The blog of dlaa.me

Ambiguous contract is ambiguous [Minor bug fix for CRC32 and MD5Managed HashAlgorithm implementations]

Kind reader Gregor Zurowski contacted me over the weekend to let me know that he was using my free CRC-32 HashAlgorithm implementation in his project and he'd found that omitting the call to the Initialize method lead to incorrect hash values being returned. My first thought was, "Well, sure, calling the Initialize method before using the class is a necessary part of the HashAlgorithm contract - if you don't satisfy the contract then problems like this are entirely possible.". But Gregor went on to say that he got perfectly good results from the .NET Framework's MD5/SHA1 implementations without needing to call the Initialize method. I wondered if maybe the Framework classes had anticipated this scenario and allowed callers to skip the initialize call, but I was beginning to suspect that my understanding of the contract was wrong and that my implementation had a bug...

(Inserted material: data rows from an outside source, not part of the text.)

(** * analyze_template.py: the template inspector

    The script opens the workbook [prueba2.xlsx], reads row 1 of the active
    sheet as the header sequence and row 2 (when the sheet has one) as the
    sample row, prints the headers as an indented JSON array, pairs headers
    with sample values into a dict, turns date/time values into their
    [isoformat()] text and prints the dict as an indented JSON object.  The
    whole body sits in one [try: ... except Exception as e: print(...)].

    The development embeds the script together with the parts of the
    Python runtime it calls: [print], [zip], [dict], the live iteration of
    [dict.items()], [hasattr(v, 'isoformat')], [isoformat()] and
    [json.dumps(..., indent=2)]. *)

From Stdlib Require Import String Ascii DecimalString.
From Stdlib Require Import ZArith NArith Bool Lia List.
Import ListNotations.
Local Open Scope Z_scope.

(** ** Python text *)

(** A Python [str] is a sequence of Unicode code points. *)
Definition pystr := list N.

(** A literal of the script or of the runtime, written in ASCII. *)
Definition lit (s : string) : pystr :=
  map N_of_ascii (list_ascii_of_string s).

Definition NL : pystr := [10%N].

Definition pystr_eqb (a b : pystr) : bool :=
  if list_eq_dec N.eq_dec a b then true else false.

(** [str.join]. *)
Fixpoint join (sep : pystr) (parts : list pystr) : pystr :=
  match parts with
  | [] => []
  | [p] => p
  | p :: rest => p ++ sep ++ join sep rest
  end.

(** [int.__repr__]: decimal digits, with a minus sign below zero. *)
Definition int_repr (n : Z) : pystr :=
  lit (NilZero.string_of_int (Z.to_int n)).

(** One lower-case hexadecimal digit, and ['{0:04x}'.format(n)]. *)
Definition hex_digit (d : N) : N :=
  if (d <? 10)%N then (48 + d)%N else (87 + d)%N.

Definition hex4 (n : N) : pystr :=
  [ hex_digit (N.land (N.shiftr n 12) 15);
    hex_digit (N.land (N.shiftr n 8) 15);
    hex_digit (N.land (N.shiftr n 4) 15);
    hex_digit (N.land n 15) ].

(** ['%0<w>d' % n] for the non-negative fields of dates and times. *)
Definition zero_pad (w : nat) (digits : pystr) : pystr :=
  repeat 48%N (w - length digits) ++ digits.

Definition fmt_d (w : nat) (n : N) : pystr :=
  zero_pad w (int_repr (Z.of_N n)).

(** ** Cell values *)

(** [datetime.date], [datetime.time] (naive, as the reader returns them)
    and [datetime.timedelta]. *)
Record pydate := { year : N; month : N; day : N }.
Record pytime := { hour : N; minute : N; second : N; microsecond : N }.

(** A finite [float] is the dyadic rational [mantissa * 2 ^ exponent];
    a number too large for a float reads as an infinity.  The text of a
    numeric cell is parsed by [int] unless it has a [.], [e] or [E], so
    no cell reads as NaN. *)
Inductive float_value :=
| FFinite (mantissa exponent : Z)
| FInf (negative : bool).

(** A [float] cell: its numeric value, which decides [==] and so the key
    it is in a dict, and the text [float.__repr__] gives for it, which is
    what gets printed. *)
Record pyfloat := { float_val : float_value; float_repr : pystr }.

(** What [cell.value] can be: empty, boolean, number, text, date/time,
    duration. *)
Inductive value :=
| VNone
| VBool (b : bool)
| VInt (n : Z)
| VFloat (f : pyfloat)
| VStr (s : pystr)
| VDate (d : pydate)
| VTime (t : pytime)
| VDateTime (d : pydate) (t : pytime)
| VTimedelta (days seconds microseconds : Z).

(** [type(v).__name__]. *)
Definition class_name (v : value) : pystr :=
  match v with
  | VNone => lit "NoneType"
  | VBool _ => lit "bool"
  | VInt _ => lit "int"
  | VFloat _ => lit "float"
  | VStr _ => lit "str"
  | VDate _ => lit "date"
  | VTime _ => lit "time"
  | VDateTime _ _ => lit "datetime"
  | VTimedelta _ _ _ => lit "timedelta"
  end.

(** [hasattr(v, 'isoformat')]: the three date/time classes have the
    method, nothing else a cell holds does. *)
Definition hasattr_isoformat (v : value) : bool :=
  match v with
  | VDate _ | VTime _ | VDateTime _ _ => true
  | _ => false
  end.

Definition date_isoformat (d : pydate) : pystr :=
  fmt_d 4 (year d) ++ lit "-" ++ fmt_d 2 (month d) ++ lit "-" ++ fmt_d 2 (day d).

Definition time_isoformat (t : pytime) : pystr :=
  fmt_d 2 (hour t) ++ lit ":" ++ fmt_d 2 (minute t) ++ lit ":" ++ fmt_d 2 (second t)
  ++ (if (microsecond t =? 0)%N then [] else lit "." ++ fmt_d 6 (microsecond t)).

(** [v.isoformat()] for the classes that have the method.  On any other
    value the attribute lookup would fail; the script asks [hasattr]
    first, so the last branch is never taken. *)
Definition isoformat (v : value) : pystr :=
  match v with
  | VDate d => date_isoformat d
  | VTime t => time_isoformat t
  | VDateTime d t => date_isoformat d ++ lit "T" ++ time_isoformat t
  | _ => []
  end.

(** ** Equality of keys *)

(** [bool], [int] and [float] compare by numeric value: [True == 1 == 1.0]. *)
Definition numeric (v : value) : option float_value :=
  match v with
  | VBool b => Some (FFinite (if b then 1 else 0) 0)
  | VInt n => Some (FFinite n 0)
  | VFloat f => Some (float_val f)
  | _ => None
  end.

Definition float_value_eqb (a b : float_value) : bool :=
  match a, b with
  | FFinite m1 e1, FFinite m2 e2 =>
      if e2 <=? e1 then m1 * 2 ^ (e1 - e2) =? m2 else m1 =? m2 * 2 ^ (e2 - e1)
  | FInf s1, FInf s2 => Bool.eqb s1 s2
  | _, _ => false
  end.

Definition pydate_eqb (a b : pydate) : bool :=
  (year a =? year b)%N && (month a =? month b)%N && (day a =? day b)%N.

Definition pytime_eqb (a b : pytime) : bool :=
  (hour a =? hour b)%N && (minute a =? minute b)%N
  && (second a =? second b)%N && (microsecond a =? microsecond b)%N.

Definition timedelta_total (d s us : Z) : Z := (d * 86400 + s) * 1000000 + us.

(** [a == b] on cell values, the test a dict applies to its keys. *)
Definition py_eq (a b : value) : bool :=
  match numeric a, numeric b with
  | Some x, Some y => float_value_eqb x y
  | Some _, None | None, Some _ => false
  | None, None =>
      match a, b with
      | VNone, VNone => true
      | VStr s, VStr t => pystr_eqb s t
      | VDate d, VDate d' => pydate_eqb d d'
      | VTime t, VTime t' => pytime_eqb t t'
      | VDateTime d t, VDateTime d' t' => pydate_eqb d d' && pytime_eqb t t'
      | VTimedelta d s u, VTimedelta d' s' u' =>
          timedelta_total d s u =? timedelta_total d' s' u'
      | _, _ => false
      end
  end.

(** ** [zip] and [dict] *)

(** [zip(xs, ys)] stops at the end of the shorter argument. *)
Fixpoint zip (xs ys : list value) : list (value * value) :=
  match xs, ys with
  | x :: xs', y :: ys' => (x, y) :: zip xs' ys'
  | _, _ => []
  end.

(** A dict keeps its entries in insertion order. *)
Definition dict := list (value * value).

(** [d[k] = v]: the entry whose key equals [k] gets the new value and
    keeps its key and its place; a new key goes to the end. *)
Fixpoint dict_setitem (d : dict) (k v : value) : dict :=
  match d with
  | [] => [(k, v)]
  | (k', v') :: rest =>
      if py_eq k' k then (k', v) :: rest else (k', v') :: dict_setitem rest k v
  end.

(** [d.get(k)]. *)
Fixpoint dict_get (d : dict) (k : value) : option value :=
  match d with
  | [] => None
  | (k', v') :: rest => if py_eq k' k then Some v' else dict_get rest k
  end.

(** [dict(pairs)] inserts the pairs from left to right. *)
Definition dict_of (pairs : list (value * value)) : dict :=
  fold_left (fun d kv => dict_setitem d (fst kv) (snd kv)) pairs [].

(** ** Exceptions *)

(** The classes of the exceptions the script can meet: the failures of
    opening the workbook, [TypeError] from the JSON encoder,
    [RuntimeError] from a dict iterator, and [KeyboardInterrupt], which
    [except Exception] lets through. *)
Inductive exn_class :=
| FileNotFoundError
| PermissionError
| InvalidFileException
| BadZipFile
| TypeError
| RuntimeError
| KeyboardInterrupt.

(** [issubclass(c, Exception)]: [KeyboardInterrupt] derives from
    [BaseException] only. *)
Definition is_Exception (c : exn_class) : bool :=
  match c with
  | KeyboardInterrupt => false
  | _ => true
  end.

(** A raised exception: its class and [str(e)]. *)
Record exn := { exn_type : exn_class; exn_str : pystr }.

(** A call returns a value or raises. *)
Inductive result (A : Type) :=
| Ok (a : A)
| Raise (e : exn).
Arguments Ok {A} a.
Arguments Raise {A} e.

Definition rbind {A B} (r : result A) (k : A -> result B) : result B :=
  match r with
  | Ok a => k a
  | Raise e => Raise e
  end.

(** ** [json.dumps(obj, indent=2)] *)

(** With an indent the encoder is the chunk generator of [json.encoder]:
    [ensure_ascii] is on, the item separator is [","], the key separator
    [": "], and every level is indented by two spaces. *)

Definition QUOTE : N := 34.
Definition BACKSLASH : N := 92.

(** The replacement of one code point in [encode_basestring_ascii]:
    the two-character escapes, printable ASCII as it is, [\uXXXX] below
    [0x10000] and a surrogate pair above. *)
Definition escape_char (c : N) : pystr :=
  if (c =? QUOTE)%N then [BACKSLASH; QUOTE]
  else if (c =? BACKSLASH)%N then [BACKSLASH; BACKSLASH]
  else if (c =? 8)%N then BACKSLASH :: lit "b"
  else if (c =? 12)%N then BACKSLASH :: lit "f"
  else if (c =? 10)%N then BACKSLASH :: lit "n"
  else if (c =? 13)%N then BACKSLASH :: lit "r"
  else if (c =? 9)%N then BACKSLASH :: lit "t"
  else if ((32 <=? c) && (c <=? 126))%N then [c]
  else if (c <? 65536)%N then BACKSLASH :: lit "u" ++ hex4 c
  else
    let n := (c - 65536)%N in
    let s1 := N.lor 55296 (N.land (N.shiftr n 10) 1023) in
    let s2 := N.lor 56320 (N.land n 1023) in
    (BACKSLASH :: lit "u" ++ hex4 s1) ++ (BACKSLASH :: lit "u" ++ hex4 s2).

Definition encode_basestring_ascii (s : pystr) : pystr :=
  [QUOTE] ++ flat_map escape_char s ++ [QUOTE].

(** [floatstr]: the infinities have JSON-style names, any other float
    prints as its [repr]. *)
Definition floatstr (f : pyfloat) : pystr :=
  match float_val f with
  | FInf false => lit "Infinity"
  | FInf true => lit "-Infinity"
  | FFinite _ _ => float_repr f
  end.

(** The value branches shared by the list and the dict generator:
    [str], [None], [True], [False], [int], [float]. *)
Definition encode_scalar (v : value) : option pystr :=
  match v with
  | VStr s => Some (encode_basestring_ascii s)
  | VNone => Some (lit "null")
  | VBool true => Some (lit "true")
  | VBool false => Some (lit "false")
  | VInt n => Some (int_repr n)
  | VFloat f => Some (floatstr f)
  | _ => None
  end.

(** [JSONEncoder.default(o)], reached for every other value. *)
Definition default_error (o : value) : exn :=
  {| exn_type := TypeError;
     exn_str := lit "Object of type " ++ class_name o
                ++ lit " is not JSON serializable" |}.

Definition encode_value (v : value) : result pystr :=
  match encode_scalar v with
  | Some t => Ok t
  | None => Raise (default_error v)
  end.

(** The key branches of the dict generator: a [str] key stays, [float],
    [True], [False], [None] and [int] keys become their text, any other
    key is refused ([skipkeys] is off). *)
Definition key_text (k : value) : result pystr :=
  match k with
  | VStr s => Ok s
  | VFloat f => Ok (floatstr f)
  | VBool true => Ok (lit "true")
  | VBool false => Ok (lit "false")
  | VNone => Ok (lit "null")
  | VInt n => Ok (int_repr n)
  | _ => Raise {| exn_type := TypeError;
                  exn_str := lit "keys must be str, int, float, bool or None, not "
                             ++ class_name k |}
  end.

Definition indent_unit : pystr := lit "  ".
Definition item_separator : pystr := lit ",".
Definition key_separator : pystr := lit ": ".

Definition newline_indent (level : nat) : pystr :=
  NL ++ concat (repeat indent_unit level).

(** The loop of [_iterencode_list]: [buf] is ["[" + newline_indent] for
    the first item and the separator for the later ones. *)
Fixpoint iterencode_list_items (separator buf : pystr) (lst : list value)
  : result (list pystr) :=
  match lst with
  | [] => Ok []
  | v :: rest =>
      rbind (encode_value v) (fun t =>
      rbind (iterencode_list_items separator separator rest) (fun chunks =>
      Ok ((buf ++ t) :: chunks)))
  end.

Definition iterencode_list (lst : list value) (level : nat) : result (list pystr) :=
  match lst with
  | [] => Ok [lit "[]"]
  | _ =>
      let separator := item_separator ++ newline_indent (S level) in
      rbind (iterencode_list_items separator (lit "[" ++ newline_indent (S level)) lst)
        (fun chunks => Ok (chunks ++ [newline_indent level; lit "]"]))
  end.

(** The loop of [_iterencode_dict]: the key is checked before the value
    is encoded; every item but the first is preceded by the separator. *)
Fixpoint iterencode_dict_items (separator : pystr) (first : bool) (items : dict)
  : result (list pystr) :=
  match items with
  | [] => Ok []
  | (k, v) :: rest =>
      rbind (key_text k) (fun key =>
      rbind (encode_value v) (fun t =>
      rbind (iterencode_dict_items separator false rest) (fun chunks =>
      Ok ((if first then [] else [separator])
          ++ [encode_basestring_ascii key; key_separator; t] ++ chunks))))
  end.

Sure enough, when I consulted the documentation for the Initialize method there was no mention of a contractual need to call it prior to doing anything else: "Initializes an implementation of the HashAlgorithm class.". I poked around a bit more trying to find some kind of justification for my beliefs, but I couldn't and was soon forced to conclude that I'd simply been mistaken by assuming that the .NET Framework followed the same pattern as COM or Win32. What's worse, I'd made the mistake twice: once for my CRC32 class and again with my MD5Managed class. :(

Well, as long as I was taking some time to validate my assumptions, I decided to check up on my assumption that a final call to TransformFinalBlock was required prior to fetching the hash value. Fortunately, I was right about this one and the TransformFinalBlock documentation notes that "You must call the TransformFinalBlock method after calling the TransformBlock method but before you retrieve the final hash value.". So while I'd clearly started out on the wrong foot, at least I didn't botch the landing, too. :)

The good news here is that this mistake is trivial to detect during application development (failing to call the Initialize method always yields the wrong hash value) and it's also trivial to work around: simply call the Initialize method after constructing a new instance of one of these HashAlgorithm subclasses. In fact, if your application already does this (as my ComputeFileHashes suite does), then you are completely unaffected by this issue.

Of course, I didn't want to perpetuate this error any further than I already had, so I corrected the code for the CRC32 and MD5Managed classes by performing the initialization as part of the object construction process. I then updated the following resources:

As I note above, there was no need to update the ComputeFileHashes application binaries because they were written under the assumption that a call to Initialize was required - and therefore are correct whether or not a call to Initialize actually is required.

Again, my thanks go out to Gregor for bringing this issue to my attention - I sincerely hope that no one else was affected by this mistake. While I do try to strive for perfection, I obviously need all the help I can get along the way! :)